Restaurant der Woche: »Rhöms Deli«
Lauwarmes Jakobsmuschel-Carpaccio, perfekt gegarte Perlhuhnbrust und hausgemachte Patisserie: Mit »Röhms Deli« bringt Michael Röhm Spitzenküche in ein entspanntes Deli-Konzept – mitten in der Lüneburger Altstadt.
Auf die Schwankungen, die zyklischen Auf und Abs der Branche, hat Michael Röhm mit einem vielseitigen und unkomplizierten Konzept reagiert. Nach zwei Jahrzehnten in der Spitzen-Gastronomie – zuletzt im eigenen Restaurant »Zum Heidkrug« – bietet »Röhms Deli« Feinkost an, im gemütlichen Ambiente der Lüneburger Altstadt mit verwinkelten Gässchen und Kopfsteinpflaster.

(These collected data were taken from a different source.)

Lemma callbacks_accounting_witness :
  idleConnsWg demo_tracker_after =
    idleConnsWg (demo_tracker false) + fired StateNew demo_callbacks
    - fired StateClosed demo_callbacks ∧
  activeConnN demo_tracker_after =
    wrap32 (activeConnN (demo_tracker false) + fired StateNew demo_callbacks
            - fired StateHijacked demo_callbacks
            - fired StateClosed demo_callbacks) ∧
  closedConnCh demo_tracker_after =
    closedConnCh (demo_tracker false) ++ (demo_addr <$> closed_conns demo_callbacks).
Proof.
  apply (callbacks_accounting demo_addr false demo_callbacks (demo_tracker false)
           demo_tracker_after).
  - vm_compute. reflexivity.
  - simpl. lia.
Defined.

Lemma idleConns_last_touch_witness :
  7%nat ∈ idleConns demo_tracker_after ↔
  match last_touch 7 demo_callbacks with
  | Some StateIdle => false = false
  | Some _ => False
  | None => 7%nat ∈ idleConns (demo_tracker false)
  end.
Proof.
  apply (idleConns_last_touch demo_addr false demo_callbacks (demo_tracker false)
           demo_tracker_after false 7).
  - reflexivity.
  - vm_compute. reflexivity.
Defined.

End SubServer.

(** ** The delayed-job executor

    [JobExecutor.handleDueJobs]: what one handler does with one [JobItem]
    taken from the [dueJobs] channel.  The job table and the history table
    are the rows they hold; the broker and the hinted-handoff queue are the
    payloads they have accepted.  Whether MySQL, the broker or the
    hinted-handoff service fails on a given call is not decided by the
    handler: it is an input of the step. *)

Module Executor.

Record JobItem := MkJobItem {
  JobId : Z;
  Payload : string;
  Ctime : Z;
  DueTime : Z
}.

Global Instance JobItem_eq_dec : EqDecision JobItem.
Proof. solve_decision. Defined.

(** A row of the history table: the job's columns, [etime] and [actor_id]. *)
Record HistoryRow := MkHistoryRow {
  h_job_id : Z;
  h_payload : string;
  h_ctime : Z;
  h_due_time : Z;
  h_etime : Z;
  h_actor_id : string
}.

(** The statements and calls a handler issues, whatever their outcome. *)
Inductive issued :=
  | DeleteJob (job_id : Z)
  | SyncPub (cluster topic payload : string)
  | HHAppend (cluster topic payload : string)
  | Reinject (job_id : Z) (payload : string) (ctime due_time : Z)
  | InsertArchive (job_id : Z) (payload : string) (ctime due_time etime : Z)
      (actor_id : string).

Record world := World {
  due_table : list JobItem;
  history_table : list HistoryRow;
  broker : list string;
  hinted : list string;
  trail : list issued
}.

(** Which calls fail while one item is handled. *)
Record failures := Failures {
  delete_fails : bool;
  pub_fails : bool;
  hh_fails : bool;
  reinject_fails : bool;
  archive_fails : bool
}.

(** The executor's own fields. *)
Record JobExecutor := MkJobExecutor {
  parentId : string;
  cluster : string;
  topic : string
}.

(** [DELETE FROM <table> WHERE job_id=?]: the number of rows removed, or an
    error that leaves the table as it was. *)
Definition exec_delete (f : failures) (job_id : Z) (w : world)
  : Z * bool * world :=
  let w1 := World (due_table w) (history_table w) (broker w) (hinted w)
              (trail w ++ [DeleteJob job_id]) in
  if delete_fails f then (0, true, w1)
  else
    let kept := filter (λ j, JobId j ≠ job_id) (due_table w) in
    (Z.of_nat (length (due_table w)) - Z.of_nat (length kept), false,
     World kept (history_table w) (broker w) (hinted w) (trail w1)).

Definition exec_SyncPub (f : failures) (this : JobExecutor) (payload : string)
    (w : world) : bool * world :=
  let t := trail w ++ [SyncPub (cluster this) (topic this) payload] in
  if pub_fails f then
    (true, World (due_table w) (history_table w) (broker w) (hinted w) t)
  else
    (false,
     World (due_table w) (history_table w) (broker w ++ [payload]) (hinted w) t).

Definition exec_hh_Append (f : failures) (this : JobExecutor) (payload : string)
    (w : world) : bool * world :=
  let t := trail w ++ [HHAppend (cluster this) (topic this) payload] in
  if hh_fails f then
    (true, World (due_table w) (history_table w) (broker w) (hinted w) t)
  else
    (false,
     World (due_table w) (history_table w) (broker w) (hinted w ++ [payload]) t).

(** [INSERT INTO <table>(job_id, payload, ctime, due_time) VALUES(?,?,?,?)] *)
Definition exec_reinject (f : failures) (job_id : Z) (payload : string)
    (ctime due_time : Z) (w : world) : bool * world :=
  let t := trail w ++ [Reinject job_id payload ctime due_time] in
  if reinject_fails f then
    (true, World (due_table w) (history_table w) (broker w) (hinted w) t)
  else
    (false,
     World (due_table w ++ [MkJobItem job_id payload ctime due_time])
       (history_table w) (broker w) (hinted w) t).

(** [INSERT INTO <history>(job_id,payload,ctime,due_time,etime,actor_id)
    VALUES(?,?,?,?,?,?)] *)
Definition exec_archive (f : failures) (job_id : Z) (payload : string)
    (ctime due_time etime : Z) (actor_id : string) (w : world) : bool * world :=
  let t := trail w ++
             [InsertArchive job_id payload ctime due_time etime actor_id] in
  if archive_fails f then
    (true, World (due_table w) (history_table w) (broker w) (hinted w) t)
  else
    (false,
     World (due_table w)
       (history_table w ++
          [MkHistoryRow job_id payload ctime due_time etime actor_id])
       (broker w) (hinted w) t).

(** The [case item := <-this.dueJobs] arm of [handleDueJobs]; [now] is
    [time.Now().Unix()]. *)
Definition handleDueJob (this : JobExecutor) (now : Z) (f : failures)
    (item : JobItem) (w : world) : world :=
  let '(affectedRows, err, w1) := exec_delete f (JobId item) w in
  if err then w1
  else if decide (affectedRows = 0) then
    (* client Cancel job wins, or the job was fetched twice *)
    w1
  else
    let '(err, w2) := exec_SyncPub f this (Payload item) w1 in
    let '(err, w3) :=
      if err then exec_hh_Append f this (Payload item) w2 else (err, w2) in
    if err then
      (* pub fails and hinted handoff also fails: reinject job back to mysql *)
      snd (exec_reinject f (JobId item) (Payload item) (Ctime item)
             (DueTime item) w3)
    else
      (* mv job to archive table *)
      snd (exec_archive f (JobId item) (Payload item) (Ctime item)
             (DueTime item) now (parentId this) w3).

(** A job is accounted for when the history table or the job table has a row
    with its id. *)
Definition accounted (job_id : Z) (w : world) : Prop :=
  (∃ r, r ∈ history_table w ∧ h_job_id r = job_id) ∨
  (∃ j, j ∈ due_table w ∧ JobId j = job_id).

(** The delete went through and removed at least one row. *)
Definition deleted (f : failures) (item : JobItem) (w : world) : Prop :=
  ∃ rows w1, exec_delete f (JobId item) w = (rows, false, w1) ∧ 0 < rows.

(** The at-least-once property as the specification words it: whatever
    fails afterwards, a job whose row was deleted is accounted for. *)
Definition never_lost : Prop :=
  ∀ this now f item w,
    item ∈ due_table w → DueTime item ≤ now → deleted f item w →
    accounted (JobId item) (handleDueJob this now f item w).

Definition demo_executor : JobExecutor := MkJobExecutor "ctl-1" "c1" "t1".
Definition job7 : JobItem := MkJobItem 7 "payload" 100 200.
Definition demo_world : world := World [job7] [] [] [] [].

Lemma filter_length_eq {A} (P : A → Prop) `{∀ x, Decision (P x)} (l : list A) :
  length (filter P l) = length l → filter P l = l.
Proof.
  induction l as [|a l IH]; [done|]. rewrite filter_cons. case_decide; simpl.
  - intros [= Hl]. by rewrite IH.
  - intros Hl. pose proof (length_filter P l). lia.
Qed.

Lemma exec_delete_inv f job_id w rows w1 :
  exec_delete f job_id w = (rows, false, w1) →
  delete_fails f = false ∧
  rows = Z.of_nat (length (due_table w)) -
         Z.of_nat (length (filter (λ j, JobId j ≠ job_id) (due_table w))) ∧
  w1 = World (filter (λ j, JobId j ≠ job_id) (due_table w)) (history_table w)
         (broker w) (hinted w) (trail w ++ [DeleteJob job_id]).
Proof.
  unfold exec_delete. destruct (delete_fails f); [done|].
  intros [= <- <-]. done.
Qed.

(** C5. When the DELETE of an item's [job_id] reports no affected row, the
    handler stops there: the DELETE is all it has issued, and the broker, the
    hinted-handoff queue and both tables are as they were. *)
Theorem handleDueJob_lost_race this now f item w w1 :
  exec_delete f (JobId item) w = (0, false, w1) →
  handleDueJob this now f item w = w1 ∧
  trail w1 = trail w ++ [DeleteJob (JobId item)] ∧
  broker w1 = broker w ∧
  hinted w1 = hinted w ∧
  history_table w1 = history_table w ∧
  due_table w1 = due_table w.
Proof.
  intros Hdel. unfold handleDueJob. rewrite Hdel. simpl.
  split; [done|].
  apply exec_delete_inv in Hdel as (_ & Hrows & ->). simpl.
  split_and!; try done.
  apply filter_length_eq. lia.
Qed.

Lemma handleDueJob_lost_race_witness :
  let f := Failures false false false false false in
  let w := World [job7] [] [] [] [] in
  let item := MkJobItem 8 "other" 1 2 in
  let w1 := World [job7] [] [] [] [DeleteJob 8] in
  handleDueJob demo_executor 300 f item w = w1 ∧
  trail w1 = trail w ++ [DeleteJob (JobId item)] ∧
  broker w1 = broker w ∧
  hinted w1 = hinted w ∧
  history_table w1 = history_table w ∧
  due_table w1 = due_table w.
Proof.
  intros f w item w1.
  apply (handleDueJob_lost_race demo_executor 300 f item w w1).
  reflexivity.
Defined.

(** C6. When the row was deleted and both the broker publish and the
    hinted-handoff append fail, the handler issues, after them, one INSERT
    into the job table carrying the item's own [job_id], payload, [ctime]
    and [due_time], and nothing else: no history INSERT is issued and the
    history table is as it was.  Where MySQL accepts that INSERT, the job
    table holds the item again. *)
Theorem handleDueJob_reinject this now f item w :
  deleted f item w → pub_fails f = true → hh_fails f = true →
  let w' := handleDueJob this now f item w in
  trail w' =
    trail w ++
      [DeleteJob (JobId item);
       SyncPub (cluster this) (topic this) (Payload item);
       HHAppend (cluster this) (topic this) (Payload item);
       Reinject (JobId item) (Payload item) (Ctime item) (DueTime item)] ∧
  history_table w' = history_table w ∧
  broker w' = broker w ∧
  hinted w' = hinted w ∧
  (reinject_fails f = false →
   due_table w' =
     filter (λ j, JobId j ≠ JobId item) (due_table w) ++ [item]).
Proof.
  intros (rows & w1 & Hdel & Hrows) Hpub Hhh. simpl.
  unfold handleDueJob. rewrite Hdel. simpl.
  rewrite decide_False by lia.
  apply exec_delete_inv in Hdel as (_ & _ & ->).
  unfold exec_SyncPub, exec_hh_Append, exec_reinject. rewrite Hpub. simpl.
  rewrite Hhh. simpl.
  destruct (reinject_fails f); simpl;
    rewrite <- !(assoc_L (++)); simpl; split_and!; try done.
  intros _. by destruct item.
Qed.

Lemma handleDueJob_reinject_witness :
  let f := Failures false true true false false in
  let w' := handleDueJob demo_executor 300 f job7 demo_world in
  trail w' =
    trail demo_world ++
      [DeleteJob 7; SyncPub "c1" "t1" "payload"; HHAppend "c1" "t1" "payload";
       Reinject 7 "payload" 100 200] ∧
  history_table w' = history_table demo_world ∧
  broker w' = broker demo_world ∧
  hinted w' = hinted demo_world ∧
  (reinject_fails f = false →
   due_table w' =
     filter (λ j, JobId j ≠ JobId job7) (due_table demo_world) ++ [job7]).
Proof.
  intros f.
  apply (handleDueJob_reinject demo_executor 300 f job7 demo_world).
  - exists 1, (World [] [] [] [] [DeleteJob 7]). split; [reflexivity | lia].
  - reflexivity.
  - reflexivity.
Defined.

(** C2 does not hold as stated: job 7 is due, its row is deleted, the broker
    takes the payload, and the history INSERT fails; the handler logs the
    error and goes on, and job 7 is in neither table. *)
Lemma never_lost_fails : ¬ never_lost.
Proof.
  intros Hclaim.
  destruct (Hclaim demo_executor 300 (Failures false false false false true)
              job7 demo_world) as [(r & Hr & _)|(j & Hj & _)].
  - by apply list_elem_of_singleton.
  - simpl. lia.
  - exists 1, (World [] [] [] [] [DeleteJob 7]). split; [reflexivity | lia].
  - vm_compute in Hr. by apply elem_of_nil in Hr.
  - vm_compute in Hj. by apply elem_of_nil in Hj.
Qed.

(** C2, amended.  A job whose row was deleted is accounted for whenever the
    INSERT that ends the handling succeeds: the history INSERT after the
    broker or the hinted-handoff queue took the payload, the reinject after
    both refused it. *)
Theorem handleDueJob_accounted this now f item w :
  deleted f item w →
  (if pub_fails f && hh_fails f then reinject_fails f = false
   else archive_fails f = false) →
  accounted (JobId item) (handleDueJob this now f item w).
Proof.
  intros (rows & w1 & Hdel & Hrows) Hins.
  unfold handleDueJob. rewrite Hdel. simpl.
  rewrite decide_False by lia.
  apply exec_delete_inv in Hdel as (_ & _ & ->).
  unfold exec_SyncPub, exec_hh_Append, exec_reinject, exec_archive, accounted.
  destruct (pub_fails f); simpl; [destruct (hh_fails f); simpl|]; simpl in Hins;
    rewrite Hins; simpl.
  - right. eexists. split; [apply elem_of_app; right; by left|done].
  - left. eexists. split; [apply elem_of_app; right; by left|done].
  - left. eexists. split; [apply elem_of_app; right; by left|done].
Qed.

Käse und Wurst werden empfohlen, zum Kaffee feine hausgemachte Patisserie, für den Mittagstisch wird täglich frisch gekocht. Gerichte wie krosses Tempura von knackigen Shiitake-Pilzen mit veganer Jalapeño-Creme können vorbestellt und mitgenommen werden; abends wird die kleine, durchdachte Karte durch Tagesempfehlungen erweitert. Der gebürtige Saarländer setzt auf eine schnörkellose, handwerklich versierte Küche mit hoher Produktqualität. Das Carpaccio von der Jakobsmuschel wird nicht wie üblich kalt in Limettenmarinade serviert, sondern lauwarm in Kokosmilchschaum. Für Frische und Würze sorgen Schnittlauch und Saiblingskaviar aus der Lüneburger Heide, eine überzeugende Interpretation.
Die gefüllte Perlhuhnbrust mit Trüffeljus und Petersilienwurzelpüree ist präzise auf den Moment gegart, mit knuspriger Haut, zartem Fleisch und delikater Farce, das Püree zeigt pure Aromatik, die köstliche Jus setzt Geschmack vor Konzentration. Die im Ganzen gebratene, saftige Seezunge mit Heidekartoffeln, opulentem Gurkensalat in Rahm und mit Zitronen und Kapern wäre auch mit weniger Butter ausgekommen. Konsumentenfreundlich kalkuliert ist die auf Europa ausgerichtete Weinkarte mit Jahrgangstiefe. So trägt »Röhms Deli« dazu bei, dass sich Lüneburg mit seiner lebendigen Gastroszene zum kulinarischen Satelliten des nahen Hamburg gemausert hat.